13 May MAIGRET DUDA
Hay grandes personajes detectivescos (englobando en este concepto a policías, comisarios, detectives, etc.) que se han labrado su propio trono en la historia de la literatura. El Hercules Poirot de Agatha Christie; el Sherlock Holmes de Arthur Conan Doyle; el Pepe Carvalho de Manuel Vázquez Montalbán, si barremos para casa… Entre ellos está también el comisario Maigret, de Georges Simenon. Y, al igual que los anteriores, también él ha dejado un legado profuso.
Anagrama y Acantilado han querido rescatar a esta figura de la novela negra lanzando una nueva colección para la que han aunado fuerzas. Que dos editoriales de referencia en la industria española hayan tomado una decisión así es una muestra de la importancia que tiene dicho comisario. Quizá consideren, también, que todavía no se le ha leído lo suficiente en nuestro país. Y se nos brinda una nueva oportunidad.
Lo mejor de las historias que tienen a Maigret como protagonista (partiendo de que el patrón sea similar en ellas, ya que en mi caso se trata de un primer acercamiento a este personaje) es el estilo con que están narradas. Con una precisión casi quirúrgica, la voz en tercera persona se pega al comisario hasta tal punto que por momentos podemos olvidar que no es él mismo quien narra. Esto lo logra la ausencia de juicios de opinión, de valoraciones que sí abundan en otros personajes y novelas pertenecientes al mismo género. No estamos ante una figura de autoridad que comienza a lanzar hipótesis sobre las circunstancias de tal muerte, ni hace mil piruetas mentales para estrechar el cerco y cazar al criminal. Probablemente Maigret sea el policía que más observa y menos juzga. Y eso se sale de lo convencional.
Otro elemento gratificante es que el narrador no se recrea en las descripciones, ni en los acontecimientos; tampoco en la construcción de los personajes. Y eso a pesar de que la psicología de cada uno de ellos jugará su papel en la trama. Da la sensación, al leer Maigret duda, de que no hay una palabra de más. Ese ritmo de ligereza (que no es racanería verbal) ayuda a avanzar con mucha facilidad, a no querer soltar el libro y continuar pasando las páginas para descubrir más detalles.
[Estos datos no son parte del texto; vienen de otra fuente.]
(** ** No crossing is ever seen

    The frame callback is the only code that sets the flag and calls
    [onCrossStopLine], and it never gets there. *)
Lemma rigid_unflagged_step (now : Z) (e : Event) (g : Game) :
  unflagged g -> unflagged (step now e g).
Proof.
  intros (X & St & Sc). assert (H : unflagged g) by (repeat split; assumption).
  destruct e as [|b|rnd|key|key| | | | |]; cbn [step].
  - rewrite rigid_useFrame_same. exact H.
  - destruct (carBodyRef g); exact H.
  - destruct (rigid_onBarrierHit_frame now rnd g) as (_ & X' & _ & Sc' & _).
    split; [rewrite X'; exact X|]. split; [|rewrite Sc'; exact Sc].
    rewrite rigid_onBarrierHit_status. discriminate.
  - destruct (rigid_keydown_frame key g) as (X' & _ & St' & Sc' & _).
    split; [rewrite X'; exact X|]. split; [rewrite St'; exact St|rewrite Sc'; exact Sc].
  - destruct (rigid_keyup_frame key g) as (X' & _ & St' & Sc' & _).
    split; [rewrite X'; exact X|]. split; [rewrite St'; exact St|rewrite Sc'; exact Sc].
  - destruct (rigid_reset_round now g) as (St' & X' & _ & Sc' & _).
    split; [exact X'|]. split; [rewrite St'; discriminate|rewrite Sc'; exact Sc].
  - exact H.
  - exact H.
  - unfold autoReset. destruct (resetTimer g); [|exact H].
    destruct (_ <? _)%Z; [exact H|].
    destruct (rigid_reset_round now g) as (St' & X' & _ & Sc' & _).
    split; [exact X'|]. split; [rewrite St'; discriminate|rewrite Sc'; exact Sc].
  - exact H.
Qed.

Lemma rigid_unflagged_run (now0 : Z) (tr : list (Z * Event)) :
  unflagged (run tr (init now0)).
Proof.
  assert (H : forall g, unflagged g -> unflagged (run tr g)).
  { induction tr as [|[now e] tr IH]; intros g Hg; [exact Hg|].
    cbn [run fold_left fst snd]. fold (run tr (step now e g)).
    apply IH, rigid_unflagged_step, Hg. }
  apply H. split; [reflexivity|]. split; [discriminate|reflexivity].
Qed.

(** ** The light is driven by its own two timers only *)

Lemma rigid_light_of_step (now : Z) (e : Event) (g : Game) :
  light (step now e g) = light_step now e (light g).
Proof.
  destruct e as [|b|rnd|key|key| | | | |]; cbn [step light_step].
  - rewrite rigid_useFrame_same. reflexivity.
  - destruct (carBodyRef g); reflexivity.
  - apply rigid_onBarrierHit_frame.
  - apply rigid_keydown_frame.
  - apply rigid_keyup_frame.
  - apply rigid_reset_round.
  - reflexivity.
  - reflexivity.
  - unfold autoReset. destruct (resetTimer g); [|reflexivity].
    destruct (_ <? _)%Z; [reflexivity|apply rigid_reset_round].
  - reflexivity.
Qed.

Lemma rigid_light_of_run (tr : list (Z * Event)) (g : Game) :
  light (run tr g)
  = fold_left (fun c te => light_step (fst te) (snd te) c) tr (light g).
Proof.
  revert g. induction tr as [|[now e] tr IH]; intros g; [reflexivity|].
  cbn [run fold_left fst snd]. fold (run tr (step now e g)).
  rewrite IH, rigid_light_of_step. reflexivity.
Qed.

(** Dropping (or adding) pause toggles changes nothing about the light. *)
Lemma rigid_light_without_pause (tr : list (Z * Event)) (c : LightCycle) :
  fold_left (fun c te => light_step (fst te) (snd te) c) (without_pause tr) c
  = fold_left (fun c te => light_step (fst te) (snd te) c) tr c.
Proof.
  revert c. induction tr as [|[now e] tr IH]; intros c; [reflexivity|].
  unfold without_pause. cbn [List.filter snd].
  destruct (toggles_pause e) eqn:E; cbn [negb fold_left fst snd].
  - fold (without_pause tr). rewrite IH. f_equal.
    destruct e; try discriminate. reflexivity.
  - fold (without_pause tr). apply IH.
Qed.

Lemma rigid_light_running_run (now0 : Z) (tr : list (Z * Event)) :
  running (light (run tr (init now0))).
Proof.
  rewrite rigid_light_of_run. generalize (LightFacts.mount_running now0).
  change (light (init now0)) with (mount now0). generalize (mount now0).
  induction tr as [|[now e] tr IH]; intros c R; [exact R|].
  cbn [fold_left fst snd]. apply IH.
  destruct e; cbn [light_step]; try exact R.
  - apply LightFacts.resume_keeps_running, R.
  - apply LightFacts.poll_keeps_running, R.
Qed.
End RigidBodyFacts.

(** * The round in both driving games *)

Module Driving.

Import Light.
Local Open Scope R_scope.

(** The kinematic frame that crosses the line. *)
Lemma kinematic_crossing_frame (now : Z) (delta : R) (g : Kinematic.Game)
    (mesh : Kinematic.Group) :
  Kinematic.carRef g = Some mesh -> Kinematic.paused g = false ->
  Kinematic.crossed g = false ->
  Rabs (Kinematic.frame_nx delta g mesh) <= 4.5 ->
  Kinematic.frame_nz delta g mesh < 0 ->
  let g' := Kinematic.useFrame now delta g in
  (Kinematic.pos_z <$> Kinematic.carRef g') = Some (Kinematic.frame_nz delta g mesh) /\
  Kinematic.crossed g' = true /\
  (lightState (Kinematic.light g) = red ->
   Kinematic.status g' = failed /\ Kinematic.score g' = Kinematic.score g) /\
  (lightState (Kinematic.light g) <> red ->
   Kinematic.status g' = passed /\
   Kinematic.score g' = (Kinematic.score g + 1)%Z).
Proof.
  intros Hc Hp X Hb Hz. cbv zeta.
  rewrite (KinematicFacts.useFrame_free now delta g mesh Hc Hp Hb). cbv zeta.
  rewrite X. apply KinematicFacts.Rltb_lt in Hz. rewrite Hz. cbn [negb andb].
  match goal with |- context [Kinematic.onCrossStopLine now ?h] =>
    destruct (KinematicFacts.onCrossStopLine_frame now h) as (C & _ & K & _);
    pose proof (KinematicFacts.onCrossStopLine_red now h) as Red;
    pose proof (KinematicFacts.onCrossStopLine_not_red now h) as Green end.
  rewrite C, K. repeat split; try (apply Red; assumption); apply Green; assumption.
Qed.

(** The kinematic frame that stays short of the line. *)
Lemma kinematic_short_frame (now : Z) (delta : R) (g : Kinematic.Game)
    (mesh : Kinematic.Group) :
  Kinematic.carRef g = Some mesh -> Kinematic.paused g = false ->
  Rabs (Kinematic.frame_nx delta g mesh) <= 4.5 ->
  0 <= Kinematic.frame_nz delta g mesh ->
  let g' := Kinematic.useFrame now delta g in
  (Kinematic.pos_z <$> Kinematic.carRef g') = Some (Kinematic.frame_nz delta g mesh) /\
  Kinematic.crossed g' = Kinematic.crossed g /\
  Kinematic.status g' = Kinematic.status g /\
  Kinematic.score g' = Kinematic.score g.
Proof.
  intros Hc Hp Hb Hz. cbv zeta.
  rewrite (KinematicFacts.useFrame_free now delta g mesh Hc Hp Hb). cbv zeta.
  apply KinematicFacts.Rltb_ge in Hz. rewrite Hz, andb_false_r. repeat split.
Qed.




(** C4.  The traffic light of both driving games.  The durations are 6000,
    1500 and 5000 ms for green, yellow and red.  Under a punctual timer the
    [n]-th state of the cycle is the [n]-th of green, yellow, red, green,
    ..., it starts at the mount time plus the dwells of all states before
    it, and its own timeout is pending with its own dwell; three states
    take 12500 ms.  Whatever the timer does, a pending timeout does nothing
    before it is due and moves a running cycle to the next state, running
    again, when it fires: no state ends the cycle.  In both games the light
    after any run of events is a running cycle, each event acts on the
    light through the cycle's timeout and the poll only (a pause toggle
    changes the [paused] flag and not the light), and the run with all
    pause toggles removed leaves the light in the same state. *)
Theorem C4_light_cycle :
  (LIGHT_DURATIONS green = 6000 /\ LIGHT_DURATIONS yellow = 1500 /\
   LIGHT_DURATIONS red = 5000)%Z /\
  (phase 0 = green /\ phase 1 = yellow /\ phase 2 = red /\
   forall n, phase (n + 3) = phase n) /\
  (forall (now : Z) (n : nat),
     let c := Nat.iter n punctual (mount now) in
     lightState c = phase n /\
     lightStart c = (now + elapsed n)%Z /\
     lightDuration c = LIGHT_DURATIONS (phase n) /\
     awaiting c = Some ((now + elapsed n + LIGHT_DURATIONS (phase n))%Z, phase n) /\
     elapsed (n + 3) = (elapsed n + 12500)%Z) /\
  (forall (now : Z) (c : LightCycle),
     running c ->
     ((now < lightStart c + LIGHT_DURATIONS (lightState c))%Z -> resume now c = c) /\
     ((lightStart c + LIGHT_DURATIONS (lightState c) <= now)%Z ->
      lightState (resume now c) = next (lightState c) /\
      lightStart (resume now c) = now) /\
     running (resume now c)) /\
  (forall (now0 : Z) (tr : list (Z * Kinematic.Event)),
     running (Kinematic.light (Kinematic.run tr (Kinematic.init now0)))) /\
  (forall (now : Z) (e : Kinematic.Event) (g : Kinematic.Game),
     Kinematic.light (Kinematic.step now e g)
     = Kinematic.light_step now e (Kinematic.light g)) /\
  (forall (now : Z) (key : string) (g : Kinematic.Game),
     is_p key = true ->
     let g' := Kinematic.step now (Kinematic.KeyDown key) g in
     Kinematic.paused g' = negb (Kinematic.paused g) /\
     Kinematic.light g' = Kinematic.light g) /\
  (forall (tr : list (Z * Kinematic.Event)) (g : Kinematic.Game),
     Kinematic.light (Kinematic.run (Kinematic.without_pause tr) g)
     = Kinematic.light (Kinematic.run tr g)) /\
  (forall (now0 : Z) (tr : list (Z * RigidBody.Event)),
     running (RigidBody.light (RigidBody.run tr (RigidBody.init now0)))) /\
  (forall (now : Z) (e : RigidBody.Event) (g : RigidBody.Game),
     RigidBody.light (RigidBody.step now e g)
     = RigidBody.light_step now e (RigidBody.light g)) /\
  (forall (now : Z) (key : string) (g : RigidBody.Game),
     is_p key = true ->
     let g' := RigidBody.step now (RigidBody.KeyDown key) g in
     RigidBody.paused g' = negb (RigidBody.paused g) /\
     RigidBody.light g' = RigidBody.light g) /\
  (forall (tr : list (Z * RigidBody.Event)) (g : RigidBody.Game),
     RigidBody.light (RigidBody.run (RigidBody.without_pause tr) g)
     = RigidBody.light (RigidBody.run tr g)).
Proof.
  assert (P : forall key, is_p key = true -> is_arrow key = false).
  { intros key H. unfold is_p in H. apply orb_true_iff in H.
    destruct H as [H|H]; apply String.eqb_eq in H; subst key; reflexivity. }
  split; [repeat split|]. split; [repeat split; apply LightFacts.phase_period|].
  split.
  { intros now n. destruct (LightFacts.punctual_cycle now n) as (S & T & Rn). cbv zeta.
    destruct Rn as (_ & D & A).
    split; [exact S|]. split; [exact T|].
    split; [rewrite D, S; reflexivity|].
    split; [rewrite A, T, S; reflexivity|apply LightFacts.elapsed_period]. }
  split.
  { intros now c Rn. split; [|split].
    - intros H. destruct Rn as (_ & _ & A). apply (LightFacts.resume_early _ _ _ _ A H).
    - intros H. destruct (LightFacts.resume_running now c Rn H) as (S & T & _).
      split; assumption.
    - apply LightFacts.resume_keeps_running, Rn. }
  split; [apply KinematicFacts.light_running_run|].
  split; [apply KinematicFacts.light_of_step|].
  split.
  { intros now key g H. cbn [Kinematic.step]. unfold Kinematic.keydown.
    rewrite (P key H), H. split; reflexivity. }
  split.
  { intros tr g. rewrite !KinematicFacts.light_of_run.
    apply KinematicFacts.light_without_pause. }
  split; [apply RigidBodyFacts.rigid_light_running_run|].
  split; [apply RigidBodyFacts.rigid_light_of_step|].
  split.
  { intros now key g H. cbn [RigidBody.step]. unfold RigidBody.keydown.
    rewrite (P key H), H.
    destruct (RigidBodyFacts.rigid_togglePause_frame g) as (_ & L & _ & _ & _ & Pz).
    split; assumption. }
  intros tr g. rewrite !RigidBodyFacts.rigid_light_of_run.
  apply RigidBodyFacts.rigid_light_without_pause.
Qed.

(** C4 at a cycle mounted at time 0: its timeout does nothing at 5999 ms
    and shows yellow at 6000 ms. *)
Lemma C4_witness :
  resume 5999 (mount 0) = mount 0 /\ lightState (resume 6000 (mount 0)) = yellow.
Proof.
  destruct C4_light_cycle as (_ & _ & _ & Timer & _).
  destruct (Timer 5999%Z (mount 0) (LightFacts.mount_running 0)) as (Early & _).
  destruct (Timer 6000%Z (mount 0) (LightFacts.mount_running 0)) as (_ & Due & _).
  split.
  - apply Early. reflexivity.
  - apply Due. discriminate.
Defined.




(** ** The auto-reset timeout *)

(** Entering [passed] or [failed] from another status at time [now] leaves
    the timeout due at [now + 4000]; before that time it does nothing, from
    that time on it calls [reset]; and [reset], by the timeout or by a
    button, leaves no timeout pending in a state of the mounted game, so the
    timeout of a round fires at most once.  Kinematic game. *)
Lemma kinematic_auto_reset (now : Z) (st : Status) (g : Kinematic.Game) :
  terminal st = true -> st <> Kinematic.status g ->
  let g1 := Kinematic.setStatus now st g in
  Kinematic.resetTimer g1 = Some (now + 4000)%Z /\
  (forall t, (t < now + 4000)%Z -> Kinematic.step t Kinematic.AutoResetTimeout g1 = g1) /\
  (forall t, (now + 4000 <= t)%Z ->
     Kinematic.step t Kinematic.AutoResetTimeout g1 = Kinematic.reset t g1 /\
     Kinematic.resetTimer (Kinematic.reset t g1) = None) /\
  (forall t t',
     Kinematic.resetTimer (Kinematic.reset t g1) = None /\
     Kinematic.step t' Kinematic.AutoResetTimeout (Kinematic.reset t g1)
     = Kinematic.reset t g1).
Proof.
  intros Ht Hne g1.
  assert (T : Kinematic.resetTimer g1 = Some (now + 4000)%Z).
  { subst g1. rewrite KinematicFacts.setStatus_timer.
    destruct (decide _); [contradiction|]. rewrite Ht. reflexivity. }
  assert (S : Kinematic.status g1 = st) by apply KinematicFacts.setStatus_status.
  assert (N : forall t, Kinematic.resetTimer (Kinematic.reset t g1) = None).
  { intros t. rewrite KinematicFacts.reset_timer, S.
    destruct (decide _) as [E|_]; [|reflexivity]. rewrite <- E in Ht. discriminate. }
  split; [exact T|]. split; [|split].
  - intros t H. cbn [Kinematic.step]. unfold Kinematic.autoReset. rewrite T.
    apply Z.ltb_lt in H. rewrite H. reflexivity.
  - intros t H. cbn [Kinematic.step]. unfold Kinematic.autoReset. rewrite T.
    apply Z.ltb_ge in H. rewrite H. split; [reflexivity|apply N].
  - intros t t'. split; [apply N|].
    cbn [Kinematic.step]. unfold Kinematic.autoReset. rewrite N. reflexivity.
Qed.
Como el propio título advierte, estamos ante una historia en la que al gran comisario reconocido por el éxito de sus investigaciones, ese que se ha convertido ya en un personaje popular de las calles de París, lo asaltan las dudas. Porque la premisa se sale también de lo más convencional del género, aunque solo un poco. No hay un crimen ni un culpable al que buscar. Hay la posibilidad de un crimen y la necesidad de evitarlo. Son unas cartas anónimas las que conducen a Maigret hasta la casa de un abogado muy particular, a través del cual el autor de la obra dejará un único poso filosófico y reflexivo sobre la conducta humana (de nuevo, sin adentrarse en juicios o valoraciones). Por esa casa señorial desfilarán personajes muy variopintos: la esposa del abogado, sus hijos, su secretaria, los ayudantes, el mayordomo, la cocinera… Pero muchos de ellos apenas tendrán protagonismo. No se jugará con cada uno de ellos como en una ruleta. Las sospechas no se desplazan de unos a otros, como en tantas otras historias del género policíaco.
Si algún reproche puede hacérsele a esta historia (y no es tanto un reproche como la ausencia de una alabanza a este respecto) es que la resolución del caso adolece de la más mínima complejidad. Cierto que no se prometía lo contrario, pero quizás la costumbre nos haga exigir, o desear, un final que nos sorprenda, que eche por tierra nuestras hipótesis como lectores. Ese es el estilo de Maigret, no obstante, al menos en este capítulo concreto de su largo historial literario. Precisión, concreción y nada de serpenteo. Un riguroso profesional, podría decirse. Aunque también a él, como a cualquier humano, le surjan dudas.